The American Medical Association was instrumental in supporting early research and medical education to help its physician members evaluate and treat impaired and disabled patients. In 1958, it published a seminal article entitled, “A Guide to the Evaluation of Permanent Impairment of the Extremities and Back.” (AMA, 1958). Its positive reception led to other body parts and organ systems receiving similar thorough analysis, until a compendium of 13 guides were published as a complete book, which became the first edition of the AMA Guides to the Evaluation of Permanent Impairment in 1971. Since that time, it has been refined five more times, resulting in the recent release of the Sixth Edition of the AMA Guides (Rondinelli, 2008). It has become the international gold standard publication that incorporates the most updated clinical and scientific knowledge for the objective, evidence-based evaluation of impairment in individuals.
For a chart of state-by-state use of the AMA Guides, see the PDF at the end of this article.
States Adopting AMA Guides in Workers’ Compensation Claims
As the AMA Guides became more widely used and supported, the great disparity among the various states and jurisdictions in terms of permanent partial disability awards became clear. In the interest of fairness, the National Commission on State Workmen’s Compensation Laws in 1972 called for more consistent application of guidelines on impairment, such as the first edition of the AMA Guides that had just been released at the time. Asking medical evaluators of impaired individuals to use standardized nomenclature and methodology would reduce the jurisdictional disparity, ease the adjudicative burden of administrative bodies charged with dispensing the benefits to impaired people, and potentially decrease the complexity of litigation.

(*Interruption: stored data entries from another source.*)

(** * A shallow embedding of the JP2 box walker of codestream-parser

    The embedded code is [src/jp2box.py] (class [JP2Box]) together with the
    helpers it imports from [src/jp2utils.py] ([ordb], [ordl], [ordq], the
    exceptions, and the [Buffer] file substitute, whose [read], [tell] and
    [seek] behave like those of a Python file).

    The code is Python 2 code: [boxname] uses [string.letters] and
    [string.index], which exist only there, and [ordb] has a Python 2 branch.
    The model follows Python 2 semantics, with [string.letters] in the
    default C locale.  A Python 2 [str] is a string of bytes; a byte is an
    [ascii] character (8 bits) and a byte string a [list ascii].  Python
    integers are [Z].

    The byte source [infile] is one shared object: the walker, the handler
    it calls, and any walker the handler starts over a sub-scope all move
    the same cursor.  It is a field pair of the walker state (contents and
    cursor); the handler is given the walker state and hands back the cursor
    where it leaves the source.  Printing is modelled only as far as
    [new_box] reports each box (offset of the box and its type tag); the
    indentation it changes only affects layout. *)

From Stdlib Require Import ZArith List Bool Ascii String Lia.
Import ListNotations.
Open Scope Z_scope.
(** * lib/heap/heap.c: the first-fit, coalescing free-list allocator

    A shallow embedding of [heap_insert_free_chunk], [heap_create_free_chunk],
    [heap_alloc], [heap_free] and [heap_init], and the properties of the
    allocator stated over it.

    Target: the 32-bit ARM the boot loader is built for (ILP32).  [size_t],
    [addr_t], [vaddr_t], [unsigned int] and pointers are all 32 bits wide;
    [heap_init] itself casts the region's addresses through [unsigned].
    Every C operation on them is written with its wrap-around modulo 2^32.

    The code is modelled as a build with DEBUG set: a failing DEBUG_ASSERT
    stops the operation ([None]).  On every run that returns [Some], the
    assertions held and a build without DEBUG behaves the same. *)

From Stdlib Require Import ZArith List Lia Bool Permutation.
Import ListNotations.
Local Open Scope Z_scope.

(** ** Machine arithmetic *)

Definition modulus : Z := 2 ^ 32.

(** The value an unsigned 32-bit object holds after a C operation whose
    mathematical result is [x]. *)
Definition wrap (x : Z) : Z := x mod modulus.

(** [~x] on an unsigned 32-bit operand. *)
Definition not32 (x : Z) : Z := wrap (Z.lnot x).

Definition in_range (x : Z) : Prop := 0 <= x < modulus.

(** [#define ROUNDUP(a, b) (((a) + ((b)-1)) & ~((b)-1))] *)
Definition ROUNDUP (a b : Z) : Z :=
  Z.land (wrap (a + wrap (b - 1))) (not32 (wrap (b - 1))).

(** [#define HEAP_MAGIC 'HEAP'] *)
Definition HEAP_MAGIC : Z := 0x48454150.

(** ** Layout *)

Definition sizeof_ptr : Z := 4.

(** Modelled from the spec: [struct list_node] is declared in <list.h>,
    which is missing from the sources; the spec has the head of a free chunk
    hold the "list linkage (prev/next)", two pointers. *)
Definition sizeof_list_node : Z := 2 * sizeof_ptr.

(** [struct free_heap_chunk { struct list_node node; size_t len; }] *)
Definition sizeof_free_heap_chunk : Z := sizeof_list_node + 4.
Definition off_len : Z := sizeof_list_node.

(** [struct alloc_struct_begin { unsigned int magic; void *ptr; size_t size; }] *)
Definition sizeof_alloc_struct_begin : Z := 4 + sizeof_ptr + 4.
Definition off_magic : Z := 0.
Definition off_ptr : Z := 4.
Definition off_size : Z := 4 + sizeof_ptr.

(** [struct heap { void *base; size_t len; struct list_node free_list; }],
    the static object [theheap] inside the image that ends at [_end]. *)
Definition sizeof_heap : Z := sizeof_ptr + 4 + sizeof_list_node.

(** ** Memory

    One store of 32-bit words for the whole address space, indexed by byte
    address.  The [len] field of every free chunk and the three fields of
    every allocation header live in it, so a write through one pointer is
    seen through every other pointer to the same address.  The region is
    word aligned and every size the allocator adds to an address is a
    multiple of the word size, so two words it touches are the same word or
    do not overlap. *)

Definition memory : Type := Z -> Z.

Definition load (m : memory) (a : Z) : Z := m a.

Definition store (m : memory) (a v : Z) : memory :=
  fun x => if x =? a then v else m x.

(** Address of the field at offset [off] of the object at [p]. *)
Definition field (p off : Z) : Z := wrap (p + off).

Definition chunk_len (m : memory) (chunk : Z) : Z := load m (field chunk off_len).

(** ** The free list

    Modelled from the spec: <list.h> ([struct list_node], [list_add_before],
    [list_add_tail], [list_delete], [list_next], [list_prev_type],
    [list_for_every_entry]) is missing from the sources.  The spec describes
    the free list as a doubly linked list of free chunks that is walked in
    list order, into which a chunk is inserted "immediately before N (or at
    the tail if N is null)" and from which a chunk is unlinked.  The list is
    the sequence of the addresses of its chunks in list order ([node] is the
    first member of a chunk, so a node and its chunk have one address); the
    [prev]/[next] words themselves are not kept in [memory].

    Where this parts from the code.  The link words of a listed chunk are
    its first two words.  A store of heap.c that lands on them breaks the
    list of the code and leaves the list kept here as it is; and a link
    word written over a word of [memory] is not seen here.  So the model
    stands for the code on the runs in which every allocation header is
    written clear of the first two words of every listed chunk
    ([header_off_nodes] below) and no pointer is given back whose magic word
    a list node has meanwhile covered (a pointer given back twice whose
    header starts its span).  Every run of requests that do not wrap is such
    a run, and so are the runs the properties below evaluate. *)

Fixpoint list_add_before (l : list Z) (entry item : Z) : list Z :=
  match l with
  | [] => []
  | x :: l' =>
      if x =? entry then item :: x :: l'
      else x :: list_add_before l' entry item
  end.

Definition list_add_tail (l : list Z) (item : Z) : list Z := l ++ [item].

Fixpoint list_delete (l : list Z) (item : Z) : list Z :=
  match l with
  | [] => []
  | x :: l' => if x =? item then l' else x :: list_delete l' item
  end.

(** [list_next]: the node after [item], [None] (NULL) when [item] is last. *)
Fixpoint list_next (l : list Z) (item : Z) : option Z :=
  match l with
  | [] => None
  | x :: l' => if x =? item then hd_error l' else list_next l' item
  end.

Fixpoint list_prev_from (before : option Z) (l : list Z) (item : Z) : option Z :=
  match l with
  | [] => None
  | x :: l' => if x =? item then before else list_prev_from (Some x) l' item
  end.

(** [list_prev_type]: the chunk before [item], [None] (NULL) when [item] is
    first. *)
Definition list_prev (l : list Z) (item : Z) : option Z :=
  list_prev_from None l item.

(** ** Allocator state *)

Record heap : Type := mkheap {
  base : Z;
  len : Z;
  free_list : list Z
}.

Record state : Type := mkstate {
  theheap : heap;
  mem : memory
}.

Definition set_free_list (st : state) (l : list Z) : state :=
  mkstate (mkheap (base (theheap st)) (len (theheap st)) l) (mem st).

Definition set_mem (st : state) (m : memory) : state :=
  mkstate (theheap st) m.

Definition flist (st : state) : list Z := free_list (theheap st).

(** [chunk->len = v] *)
Definition set_chunk_len (st : state) (chunk v : Z) : state :=
  set_mem st (store (mem st) (field chunk off_len) v).

(** The free list as the chunks it holds: address and [len] field. *)
Definition chunks (st : state) : list (Z * Z) :=
  map (fun c => (c, chunk_len (mem st) c)) (flist st).

(** ** heap_create_free_chunk *)

Definition heap_create_free_chunk (st : state) (ptr len : Z) : option (Z * state) :=
  if len mod sizeof_ptr =? 0 then Some (ptr, set_chunk_len st ptr len)
  else None.

(** ** heap_insert_free_chunk *)

(** The walk of [list_for_every_entry]: the first [next_chunk] with
    [chunk < next_chunk].  When the walk runs off the end there is none (the
    spec's "if none, N is null").  Should the macro leave the container of
    the list head in [next_chunk] instead, line 176 compares the end of the
    chunk with the address of [theheap.free_list]; that address lies in the
    image, below [_end] and so below the end of every chunk, and nothing is
    merged either. *)
Fixpoint find_insert_before (l : list Z) (chunk : Z) : option Z :=
  match l with
  | [] => None
  | next_chunk :: l' =>
      if chunk <? next_chunk then Some next_chunk
      else find_insert_before l' chunk
  end.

As the wisdom of a more systematic, reproducible approach became evident, several of the states legislatively adopted the use of the AMA Guides as the required methodology to determine the level of medical impairment, thus enabling the benefits administrator to determine the level of disability and subsequent award to the claimant. Some states specified the edition number in the statute or regulation, thus not allowing for subsequent releases of new editions to be incorporated into that state’s system without new legislation being passed. While this enables all parties in cases to become familiar with the AMA Guides used in that jurisdiction, it does not allow for the tremendous pace of scientific advancement and evidence-based knowledge to be applied to claims in those states. Other state statutes or regulations specify that the most current edition of the AMA Guides is to be used in that jurisdiction, thus not requiring future legislation to coincide with edition updates. However, this requires all parties to workers’ compensation claims in those jurisdictions to quickly familiarize themselves with each new edition of the AMA Guides to stay current. In addition, the statutory adoption of a future edition of a document that has not yet been conceived or written has been challenged on the grounds that it is an unconstitutional delegation of legislative authority (McFarren 2008). The Supreme Court of Pennsylvania, in a split decision, held that the provision in the state’s Workers’ Compensation Act [77 P.S. § 511.2(1)] requiring physicians to apply the methodology set forth in “the most recent edition” of the AMA Guides violates the state’s constitutional requirement [see Pa. Const. art. II, § 1] that all legislative power “be vested in a General Assembly” [see Protz v. Workers’ Comp. Appeal Bd. (Derry Area Sch. Dist.), 2017 Pa. LEXIS 1401 (June 20, 2017); for an extensive discussion of Protz].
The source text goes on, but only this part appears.